(** [generate_roadmap] (lines 125-155): [rid]/[now] are the id and time
    drawn in the [try] block, [rid_fb]/[now_fb] the ones
    [create_fallback_roadmap] draws.  The fallback plan is returned but
    not stored. *)
Definition generate_roadmap (api_key : option string) (u : EnhancedUserInput)
    (rid now rid_fb now_fb : string) (db : Store) : result roadmap * Store :=
  let t := detect_topic (str_lower (goal u)) in
  let attempt :=
    let raw := get_ai_roadmap_structure openrouter api_key u in
    let* r := enhance_with_real_content REAL_RESOURCES REAL_PROJECTS raw t u in
    Ok (set_metadata r rid now t) in
  match attempt with
  | Ok r => (Ok r, store_insert rid (mk_entry r init_progress now) db)
  | Raise _ => (create_fallback_roadmap REAL_RESOURCES REAL_PROJECTS u t rid_fb now_fb, db)
  end.
End Handlers.

Section ReadHandlers.
Context {Store : Type} `{PlanStore Store}.

(** [update_progress] (lines 436-467). *)
Definition update_progress (upd : ProgressUpdate) (now : string) (db : Store)
    : result progress_response * Store :=
  match store_lookup db (roadmap_id upd) with
  | None => (not_found, db)
  | Some e =>
      let p' := record_progress (e_progress e) upd now in
      let e' := mk_entry (e_roadmap e) p' (e_created_at e) in
      let total := length (rm_weekly_plan (e_roadmap e)) in
      let completed := length (completed_weeks p') in
      (Ok (mk_presp "success" (progress_percentage completed total)
             (completed_weeks p') total),
       store_insert (roadmap_id upd) e' db)
  end.

(** Consecutive update requests, all at time [now]. *)
Fixpoint run_updates (ups : list ProgressUpdate) (now : string) (db : Store) : Store :=
  match ups with
  | [] => db
  | upd :: ups' => run_updates ups' now (snd (update_progress upd now db))
  end.

(** [get_roadmap] (lines 469-487): the entry and its statistics. *)
Definition get_roadmap (rid : string) (db : Store) : result (entry * stats) :=
  match store_lookup db rid with
  | None => not_found
  | Some e =>
      let total := length (rm_weekly_plan (e_roadmap e)) in
      let completed := length (completed_weeks (e_progress e)) in
      Ok (e, mk_stats (progress_percentage completed total) completed total)
  end.

(** [get_visual_timeline] (lines 489-511). *)
Definition get_visual_timeline (rid : string) (db : Store) : result timeline_response :=
  match store_lookup db rid with
  | None => not_found
  | Some e =>
      let cw := completed_weeks (e_progress e) in
      let items := (fun w => mk_item (w_week w) (w_theme w)
                               (bool_decide (Z.of_nat (w_week w) ∈ cw))
                               (p_title (w_project w)))
                   <$> rm_weekly_plan (e_roadmap e) in
      Ok (mk_tresp items (length items) (length cw))
  end.
End ReadHandlers.

(** ** The store as a transition system *)

Inductive step {Store : Type} `{PlanStore Store} : Store -> Store -> Prop :=
  | step_generate openrouter api_key u rid now rid_fb now_fb db r db' :
      generate_roadmap openrouter api_key u rid now rid_fb now_fb db = (r, db') ->
      step db db'
  | step_update upd now db r db' :
      update_progress upd now db = (r, db') ->
      step db db'.

Definition reachable {Store : Type} `{PlanStore Store} (db : Store) : Prop := rtc step store_empty db.

(** ** Invariant of the store *)

(** What holds of every stored entry: its plan is well formed (contiguous
    weeks, at most four), it is stored under its own id, its completed weeks
    are duplicate-free, and its ["completed_projects"] key exists. *)
Definition entry_ok (k : string) (e : entry) : Prop :=
  plan_wf (e_roadmap e) /\ rm_roadmap_id (e_roadmap e) = Some k /\
  NoDup (completed_weeks (e_progress e)) /\ is_Some (completed_projects (e_progress e)).

Definition store_inv {Store : Type} `{PlanStore Store} (db : Store) : Prop :=
  forall k e, store_lookup db k = Some e -> entry_ok k e.

Section StoreLemmas.
Context {Store : Type} `{PlanStoreLaws Store}.

Lemma store_inv_empty : store_inv store_empty.
Proof. intros k e. by rewrite store_lookup_empty. Qed.

Lemma store_inv_insert db k e :
  store_inv db -> entry_ok k e -> store_inv (store_insert k e db).
Proof.
  intros Hdb He k' e'. destruct (decide (k = k')) as [<-|Hne].
  - rewrite store_lookup_insert_eq. by intros [= <-].
  - rewrite store_lookup_insert_ne by done. apply Hdb.
Qed.

(** The attempt of [generate_roadmap] either assembles a plan, stored
    under [rid], or falls back without touching the store. *)
Lemma generate_roadmap_cases openrouter api_key u rid now rid_fb now_fb db :
  let t := detect_topic (str_lower (goal u)) in
  let raw := get_ai_roadmap_structure openrouter api_key u in
  (exists r, enhance_with_real_content REAL_RESOURCES REAL_PROJECTS raw t u = Ok r /\
     generate_roadmap openrouter api_key u rid now rid_fb now_fb db =
       (Ok (set_metadata r rid now t),
        store_insert rid (mk_entry (set_metadata r rid now t) init_progress now) db)) \/
  (exists e, enhance_with_real_content REAL_RESOURCES REAL_PROJECTS raw t u = Raise e /\
     generate_roadmap openrouter api_key u rid now rid_fb now_fb db =
       (create_fallback_roadmap REAL_RESOURCES REAL_PROJECTS u t rid_fb now_fb, db)).
Proof.
  cbn zeta. unfold generate_roadmap.
  destruct (enhance_with_real_content _ _ _ _ _) as [r|e]; cbn; [left | right]; eauto.
Qed.

Lemma generate_preserves openrouter api_key u rid now rid_fb now_fb db r db' :
  generate_roadmap openrouter api_key u rid now rid_fb now_fb db = (r, db') ->
  store_inv db -> store_inv db'.
Proof.
  intros Hg Hdb.
  destruct (generate_roadmap_cases openrouter api_key u rid now rid_fb now_fb db)
    as [(r0 & Her & Hgen) | (e & _ & Hgen)]; rewrite Hgen in Hg; injection Hg as <- <-;
    [| done].
  apply store_inv_insert; [done |].
  pose proof (Assembler.enhance_plan_wf _ _ _ _ _ _ Her) as Hwf.
  split_and!; [exact Hwf | done | constructor | by eexists].
Qed.

Lemma entry_ok_record k e upd now :
  entry_ok k e ->
  entry_ok k (mk_entry (e_roadmap e) (record_progress (e_progress e) upd now) (e_created_at e)).
Proof.
  intros (Hwf & Hid & Hnd & Hcp). split_and!; cbn; try done.
  - by apply append_if_absent_NoDup.
  - by destruct (project_done upd).
Qed.

Lemma update_preserves upd now db r db' :
  update_progress upd now db = (r, db') -> store_inv db -> store_inv db'.
Proof.
  unfold update_progress. intros Hu Hdb.
  destruct (store_lookup db (roadmap_id upd)) as [e|] eqn:He; injection Hu as <- <-;
    [| done].
  apply store_inv_insert; [done |]. by apply entry_ok_record, Hdb.
Qed.

Lemma step_preserves db db' : step db db' -> store_inv db -> store_inv db'.
Proof.
  intros []; [eapply generate_preserves | eapply update_preserves]; eauto.
Qed.

Lemma rtc_step_store_inv db db' : rtc step db db' -> store_inv db -> store_inv db'.
Proof.
  induction 1 as [|x y z Hs _ IH]; [done |].
  intros Hx. by apply IH, (step_preserves x y).
Qed.

(** C1: every store reachable from the empty one by generations and
    progress updates holds only well-formed plans (at most four weeks,
    numbered 1..n), each under its own id, with duplicate-free completed
    weeks. *)
Theorem reachable_store_inv db : reachable db -> store_inv db.
Proof. intros Hr. exact (rtc_step_store_inv _ _ Hr store_inv_empty). Qed.


(** The fallback plan built on the real catalogs always exists, carries
    the id it was given and is well formed. *)
Lemma fallback_real_ok u t rid now :
  exists r, create_fallback_roadmap REAL_RESOURCES REAL_PROJECTS u t rid now = Ok r /\
    rm_roadmap_id r = Some rid /\ plan_wf r.
Proof.
  destruct t; eexists; unfold plan_wf, weeks_contiguous; split_and!;
    try reflexivity; cbn; lia.
Qed.

(** C7: a generation request always answers with a plan (never an
    exception), and the plan is well formed: between zero and four weeks,
    numbered from 1. *)
Theorem generate_total openrouter api_key u rid now rid_fb now_fb db :
  exists r, fst (generate_roadmap openrouter api_key u rid now rid_fb now_fb db) = Ok r /\
    plan_wf r.
Proof.
  destruct (generate_roadmap_cases openrouter api_key u rid now rid_fb now_fb db)
    as [(r0 & Her & ->) | (e & _ & ->)]; cbn [fst].
  - eexists. split; [reflexivity |]. exact (Assembler.enhance_plan_wf _ _ _ _ _ _ Her).
  - destruct (fallback_real_ok u (detect_topic (str_lower (goal u))) rid_fb now_fb)
      as (r & -> & _ & Hwf). eauto.
Qed.

(** C14: when the assembly raises, [generate_roadmap] answers with the
    fallback plan under the fresh id [rid_fb] but leaves the store
    unchanged, so a progress update for the id it just returned is
    rejected with 404. *)
Theorem generate_fallback_unstored openrouter api_key u rid now rid_fb now_fb db upd now' :
  is_ok (enhance_with_real_content REAL_RESOURCES REAL_PROJECTS
           (get_ai_roadmap_structure openrouter api_key u)
           (detect_topic (str_lower (goal u))) u) = false ->
  store_lookup db rid_fb = None ->
  roadmap_id upd = rid_fb ->
  exists r, generate_roadmap openrouter api_key u rid now rid_fb now_fb db = (Ok r, db) /\
    rm_roadmap_id r = Some rid_fb /\
    update_progress upd now' db = (not_found, db).
Proof.
  intros Hfail Hnone Hid.
  destruct (generate_roadmap_cases openrouter api_key u rid now rid_fb now_fb db)
    as [(r0 & Her & _) | (e & _ & ->)]; [by rewrite Her in Hfail |].
  destruct (fallback_real_ok u (detect_topic (str_lower (goal u))) rid_fb now_fb)
    as (r & -> & Hrid & _).
  exists r. split_and!; [done | done |].
  unfold update_progress. by rewrite Hid, Hnone.
Qed.

(** C15: a successful generation stores the new plan under [rid] with an
    empty progress record, replacing whatever entry the store held under
    that id: the 8-character id is not checked for collisions. *)
Theorem generate_overwrites openrouter api_key u rid now rid_fb now_fb db e_old :
  store_lookup db rid = Some e_old ->
  is_ok (enhance_with_real_content REAL_RESOURCES REAL_PROJECTS
           (get_ai_roadmap_structure openrouter api_key u)
           (detect_topic (str_lower (goal u))) u) = true ->
  exists r db', generate_roadmap openrouter api_key u rid now rid_fb now_fb db = (Ok r, db') /\
    store_lookup db' rid = Some (mk_entry r init_progress now).
Proof.
  intros _ Hok.
  destruct (generate_roadmap_cases openrouter api_key u rid now rid_fb now_fb db)
    as [(r0 & Her & ->) | (e & Her & _)]; [| by rewrite Her in Hok].
  do 2 eexists. split; [reflexivity | apply store_lookup_insert_eq].
Qed.

(** C6: the three handlers that take a roadmap id answer 404 for an id
    that is not in the store, and the update leaves the store unchanged. *)
Theorem handlers_not_found upd now db :
  store_lookup db (roadmap_id upd) = None ->
  update_progress upd now db = (not_found, db) /\
  get_roadmap (roadmap_id upd) db = not_found /\
  get_visual_timeline (roadmap_id upd) db = not_found.
Proof.
  intros Hn. unfold update_progress, get_roadmap, get_visual_timeline. by rewrite Hn.
Qed.

(** C4: on a reachable store, an update of a stored plan records the
    week, reports the completed weeks in first-seen order and the plan's
    week count, and a percentage in tenths equal to 1000 * completed /
    total rounded half up (0 for a plan without weeks); the entry is
    updated in place and no other entry changes. *)
Theorem update_progress_reachable upd now db e :
  reachable db ->
  store_lookup db (roadmap_id upd) = Some e ->
  let p' := record_progress (e_progress e) upd now in
  let t := length (rm_weekly_plan (e_roadmap e)) in
  let c := length (completed_weeks p') in
  exists pct,
    update_progress upd now db =
      (Ok (mk_presp "success" pct (completed_weeks p') t),
       store_insert (roadmap_id upd) (mk_entry (e_roadmap e) p' (e_created_at e)) db) /\
    t <= 4 /\
    (t = 0 -> pct = 0%Z) /\
    (1 <= t -> pct = ((2000 * Z.of_nat c + Z.of_nat t) / (2 * Z.of_nat t))%Z).
Proof.
  intros Hr He. cbn zeta.
  destruct (rtc_step_store_inv _ _ Hr store_inv_empty _ _ He) as ((_ & Hle) & _).
  exists (progress_percentage (length (completed_weeks (record_progress (e_progress e) upd now)))
            (length (rm_weekly_plan (e_roadmap e)))).
  split_and!; [unfold update_progress; by rewrite He | done | |].
  - intros ->. reflexivity.
  - intros Ht. apply progress_percentage_half_up. lia.
Qed.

Problem to work on:
If a line of the data holds the string "length", count it. Then state the total and nothing more.

Result of this exercise:
9